Jungkook's pov
E adesso?
Avevo insistito con Seokjin per lasciarci da soli, avevo detto senza veli tutto ciò che pensavo ed ero anche abbastanza fiero del modo in cui mi gestii quel breve monologo, abbastanza fermo e convinto da fargli immediatamente cambiare idea, ma altrettanto composto, senza dire frasi fuori luogo o alzare la voce, come spesso mi accadde in quei giorni, probabilmente a causa dello stress.
Puntai lo sguardo su di lei, il suo sguardo era vuoto e gli occhi sembravano quasi scavati all'interno del volto. Mi domandai quanto avesse pianto per essersi ritrovata in quelle condizioni, ed il mio cuore sembrò spezzarsi un'altra volta ancora, perché sapevo - anche se in parte - di essere la causa di quel suo stato di malessere.
La gola sembrò seccarsi quando aprii la bocca per parlare, forse perché non sapevo cosa dire, forse perché non mi preimpostai neppure un paio di frasi, dato che da quando scappò dalla sala da pranzo, il mio cervello continuava a catalizzare sempre la stessa frase: ogni parte di me mi suggerì di andarci, ed io decisi di seguire l'istinto, per una volta, e fare ciò che io credevo giusto, e non ciò che veniva considerato dagli altri.
Agisci d'istinto, Jungkook.
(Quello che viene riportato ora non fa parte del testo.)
Lemma last_char p c s : ends_with (s ^^ String c "") p = true -> String.length p = 1 -> p = String c "".
Proof.
  unfold ends_with. intros [_ He%String.eqb_eq]%andb_true_iff Hp. rewrite <- He, Hp.
  rewrite length_append. simpl. replace (String.length s + 1 - 1) with (String.length s) by lia. apply drop_app.
Qed.
Lemma string_snoc d : d <> "" -> exists s c, d = s ^^ String c "".
Proof.
  induction d as [|c d IH]; [done|]. intros _. destruct d as [|c' d]; [by exists "", c|].
  destruct (IH ltac:(done)) as (s & e & Hd). exists (String c s), e. simpl. by rewrite <- Hd.
Qed.

Lemma lexes_int z r : in_i64 z = true -> ends_word r = true ->
  lexes lex_token (i64_to_string z) r (is_token (IntLiteral z)).
Proof.
  intros Hz Hr. destruct (int_text z Hz) as (g & d & Ht & Hg & Hne & Hd). rewrite Ht.
  unfold lex_token. apply lexes_alt_take. intros i Hi. unfold lex_number. rewrite Hi.
  rewrite append_assoc. rewrite float_int by (done || by apply ends_word_int).
  assert (ends_with (g ^^ d) "." = false) as ->.
  { destruct (string_snoc d Hne) as (s & c & ->). rewrite <- append_assoc. apply not_true_is_false. intros He.
    apply last_char in He; [|done]. injection He as <-. rewrite forall_chars_append in Hd. simpl in Hd.
    by rewrite andb_false_r in Hd. }
  assert (starts_with (g ^^ d) "." = false) as ->.
  { destruct Hg as [->| ->]; [|done]. destruct d as [|c d]; [done|]. apply andb_true_iff in Hd as [Hc _].
    by destruct c as [[] [] [] [] [] [] [] []]. }
  cbn [andb]. rewrite <- Ht, parse_i64_to_string by done. rewrite append_assoc in Hi.
  assert (lexes digit1 d r (fun s => fragment s = d)) as Hdig.
  { apply lexes_while1; [done| |by apply ends_word_digit]. eapply forall_chars_impl; [|exact Hd]. intros c Hc. apply digit_ascii in Hc as Ha.
    simpl. by rewrite Ha, Hc. }
  assert (lexes (Nom.opt (ltag "-")) g (d ^^ r) (fun _ => True)) as Hopt.
  { destruct Hg as [->| ->].
    - intros j Hj. exists j, None. split_and!; [|done|done]. unfold Nom.opt, ltag, starts_with.
      destruct d as [|c d]; [done|]. apply andb_true_iff in Hd as [Hc _]. rewrite Hj. cbn [String.append].
      by rewrite !prefix_first by (intros Heq; subst c; done).
    - eapply lexes_impl; [apply lexes_opt, lexes_ltag|done]. }
  rewrite <- append_assoc in Hi.
  apply (lexes_bind _ (fun _ => t ← digit1; mret (mkSToken t (IntLiteral z))) _ _ _ _ _ Hopt); [|done]. intros _ _.
  eapply lexes_last; [exact Hdig|]. intros sp _. by apply lexes_ret.
Qed.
Mi dissi quindi, e la prima cosa che feci - la prima che mi venne in mente di fare, alla quale pensavo dal primo istante in cui restammo soli - fu sedermi accanto a lei, sul bordo del letto, abbastanza vicino da sentire il calore del suo corpo, ma altrettanto lontano per lasciarle il suo spazio.
Mi sentivo così in colpa che descriverlo a parole sarebbe stato impossibile e riduttivo: la persona che più amavo e alla quale avevo promesso fiducia, appoggio e fedeltà, aveva sofferto, pianto ed affrontato un periodo terribile, ed io, piuttosto che starle accanto, accettando le sue scelte ed aspettando il momento adatto per parlare, misi un carico di pensieri, e questo non riuscivo proprio a perdonarmelo.
"Rin, amore-" iniziai, tirando su con il naso, gesto che facevo quando mi trovavo in ansia o in difficoltà.
"Risparmiati i convenevoli, Jungkook" la sua voce era fredda, questo dovetti ammetterlo, ma riuscivo ancora a scorgere dei sentimenti dietro essa, riuscivo ancora a vedere Ririn, la mia Ririn, che nonostante tutto, si rivelò la forza della natura che conobbi all'inizio.
"Non lo sono" ammisi sinceramente, sperando di non essere risultato acido nell'affermare con tanta austerità quella frase, che però, di contro, non poteva mai uscire flebile ed insicura, non quando quella era forse la mia unica certezza in quel momento "Mi dispiace per tutto quanto, Rin, mi dispiace per come mi sono comportato-" era inutile girarci intorno, quando quella era l'unica cosa effettivamente importante da dire.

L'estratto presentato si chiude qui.